(** C15: On a machine with two channels of two ATA disks each, all of which are [scannable]
    (they report at least one sector, and those below 1 GB have a partition table that does
    not lead back into itself), the initialisation of the disks installs the handler on both
    interrupt vectors, resets the channels, recognises and identifies the disks and
    registers, in order, each of those below 1 GB under its name and with the size it
    reports, followed by what the scan of its table finds on it ([found_parts], which are
    the partitions of the table when none of them is extended); it changes no sector of any
    disk, keeps all that was registered, and leaves a well-formed registry on a driver that
    is ready for transfers.  It panics only when an allocation fails. *)
Theorem ide_init_finds_disks st (t : intr_table H) : boots st t -> (forall d, 0 <= d < 4 -> scannable st d) ->
  settles (4 * (1 + cost 3)) (heap st) (ide_init loops_per_tick id intr_stubs handler channel_lock (st, t)) (fun '(st', t') =>
    registry [(usable 0, usable 1); (usable 2, usable 3)] st' /\ discovers (4 * (1 + cost 3)) (filter usable [0; 1; 2; 3]) st st' /\
    table_ok intr_stubs t' /\ forall i, (i < 2)%nat -> intr_handlers t' !! Z.to_nat (vector_of i) = Some (Some handler)).
Proof.
  intros [Hreg Hk Ht Hv] Hsc. change (4 * (1 + cost 3))%nat with (((1 + cost 3) + (1 + cost 3)) + ((1 + cost 3) + (1 + cost 3)))%nat.
  unfold ide_init. apply settles_bind.
  eapply settles_mono; [apply (init_channel_ok [] st t 0 Hreg eq_refl ltac:(lia) Hk Ht (Hv 0%nat ltac:(lia)) (Hsc 0 ltac:(lia)) (Hsc 1 ltac:(lia)))|done|].
  intros [st1 t1] (Hreg1 & D1 & Ht1 & E1). exists (heap st1). split; [apply D1|].
  pose proof (ready_locks _ _ 0 (registry_ready _ _ Hreg1) ltac:(simpl; lia)) as (Hk1 & _).
  assert (Hsc1 : forall d, 0 <= d < 4 -> scannable st1 d) by (intros d Hd; eapply scannable_keeps; [apply (dc_sectors _ _ _ _ D1)|by apply Hsc]).
  eapply settles_mono; [apply (init_channel_ok _ st1 t1 1 Hreg1 eq_refl ltac:(lia) Hk1 Ht1)|done|].
  - rewrite E1, list_lookup_insert_ne by done. apply Hv. lia.
  - apply (Hsc1 2). lia.
  - apply (Hsc1 3). lia.
  - intros [st2 t2] (Hreg2 & D2 & Ht2 & E2). split; [exact Hreg2|]. split; [|split; [done|]].
    + change [0; 1; 2; 3] with ([0; 1] ++ [2; 3]). rewrite filter_app. exact (discovers_trans _ _ _ _ _ _ _ D1 D2).
    + pose proof (to_handlers _ _ Ht). intros i Hi. rewrite E2, E1. destruct i as [|[|]]; [| |lia].
      * rewrite list_lookup_insert_ne by done. apply list_lookup_insert_eq. simpl. lia.
      * apply list_lookup_insert_eq. rewrite length_insert. simpl. lia.
Qed.
End Register.
End Boot.

(** ** A machine with four disks at boot *)

#[local] Existing Instance bump_blocks.
#[local] Existing Instance disk_device.
#[local] Existing Instance disk_irq.

Lemma three_prompt : prompt three_ticks.
Proof. intros i n. unfold three_ticks. lia. Qed.

Definition example_lock (i : nat) : lock_id := UserLock (Z.of_nat i).

Definition boot_ide : ide := mk_ide [static_channel example_lock 0; static_channel example_lock 1] [] (write_flag kernel_at_init true) [].

Definition boot_devices : bstate bump_heap ide :=
  mk_bstate [] [NULL; NULL; NULL; NULL] ∅ ∅ (∅, 4096) boot_ide (fun _ => 0) [].

Lemma boot_registry : registry 0 example_identity three_ticks (fun _ => new_disks) example_lock disks_obey three_prompt [] boot_devices.
Proof.
  exists (Nat.le_0_l 2). split.
  - split; [done|]. split; [done|]. apply map_Forall_empty.
  - split; simpl.
    + reflexivity.
    + intros [|[|]] c [= <-]; reflexivity.
    + intros i _. split; reflexivity.
    + intros i x Hi. lia.
    + reflexivity.
  - constructor.
  - intros b. simpl. rewrite lookup_empty. split; [by intros ?%not_elem_of_nil|by intros []].
  - intros b r. simpl. by rewrite lookup_empty.
  - intros b. simpl. rewrite !lookup_empty. by intros [[]|[]].
  - exists (fun _ => 0%nat). intros b r. simpl. by rewrite lookup_empty.
  - split; [done|]. repeat constructor.
Qed.

Lemma example_stubs_ok : stubs_ok example_stubs.
Proof. intros v Hv. unfold example_stubs. lia. Qed.

(** hda, with its partition, hdb, and hdc, with its partition, are registered; hdd is too
    large. *)
Lemma ide_init_finds_disks_witness : returns (intr_init example_stubs 0xc0040000 (zero_table (H := nat)) []) (fun '(t, _) =>
  settles (4 * (1 + cost 3)) (heap boot_devices) (ide_init 0 0x8000 example_stubs 7%nat example_lock (boot_devices, t)) (fun '(st', _) =>
    exists b1 b2 b3 b4 b5 r1 r2 r3 r4, all_blocks st' = [b1; b2; b3; b4; b5] /\
      block_at st' !! b1 = Some r1 /\ block_at st' !! b2 = Some r2 /\ block_at st' !! b3 = Some r3 /\ block_at st' !! b4 = Some r4 /\
      name r1 = chars "hda" /\ size r1 = 100 /\ name r2 = chars "hda1" /\ type r2 = BLOCK_KERNEL /\ size r2 = 50 /\
      name r3 = chars "hdb" /\ name r4 = chars "hdc")).
Proof.
  eapply returns_mono; [by apply (intr_init_spec example_stubs 0xc0040000 example_stubs_ok zero_table [])|]. intros [t tr] (Ht & Hh & _).
  eapply settles_mono; [refine (ide_init_finds_disks 0 example_identity three_ticks (fun _ => new_disks) example_lock disks_obey three_prompt 0x8000 _ example_stubs example_stubs_ok
    7%nat _ boot_devices t _ _)|done|].
  - unfold block_ok, NULL. vm_compute. repeat split; try congruence. left. congruence.
  - discriminate.
  - split; [exact boot_registry|exact (flag_context _ kernel_at_init_context)|exact Ht|]. intros [|[|]] Hi; [..|lia]; by rewrite Hh.
  - intros d Hd. assert (d = 0 \/ d = 1 \/ d = 2 \/ d = 3) as [-> | [-> | [-> | ->]]] by lia; (split; [vm_compute; reflexivity|intros _; vm_compute; reflexivity]).
  - intros [st' t'] (_ & [_ _ _ (bs & Ea & Hs)] & _).
    assert (filter (usable example_identity) [0; 1; 2; 3] = [0; 1; 2]) as E by (vm_compute; reflexivity). rewrite E in Hs.
    assert (Ef : forall d, d = 0 \/ d = 1 \/ d = 2 -> fits (disk_size example_identity d) (numbered 0
      (found_parts (sectors_of example_identity three_ticks (fun _ => new_disks) (driver boot_devices) d 0) (disk_size example_identity d))) =
      if d =? 1 then [] else [(1, (0x20, 2, 50))]) by (intros d [-> | [-> | ->]]; vm_compute; reflexivity).
    destruct Hs as (b1 & p1 & q1 & -> & (r1 & B1 & S1) & P1 & b2 & p2 & q2 & -> & (r2 & B2 & S2) & P2 & b3 & p3 & q3 & -> & (r3 & B3 & S3) & P3 & ->).
    rewrite Ef in P1, P2, P3 by tauto. simpl in P1, P2, P3. apply Forall2_nil_inv_l in P2 as ->.
    apply Forall2_cons_inv_l in P1 as (b4 & ps1 & (r4 & w4 & B4 & S4 & _) & ->%Forall2_nil_inv_l & ->).
    apply Forall2_cons_inv_l in P3 as (b5 & ps3 & _ & ->%Forall2_nil_inv_l & ->).
    exists b1, b4, b2, b3, b5, r1, r4, r2, r3. assert (E1 : disk_size example_identity 0 = 100) by (vm_compute; reflexivity). unfold shape in *. rewrite E1 in S1.
    injection S1 as -> _ -> _ _. injection S2 as -> _ _ _ _. injection S3 as -> _ _ _ _. injection S4 as -> -> -> _ _. by rewrite Ea.
Defined.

[TASK PROMPT] Set aside each line above that includes the string "Instance" and report it.

[TASK SOLUTION]
#[local] Existing Instance bump_blocks.
#[local] Existing Instance disk_device.
#[local] Existing Instance disk_irq.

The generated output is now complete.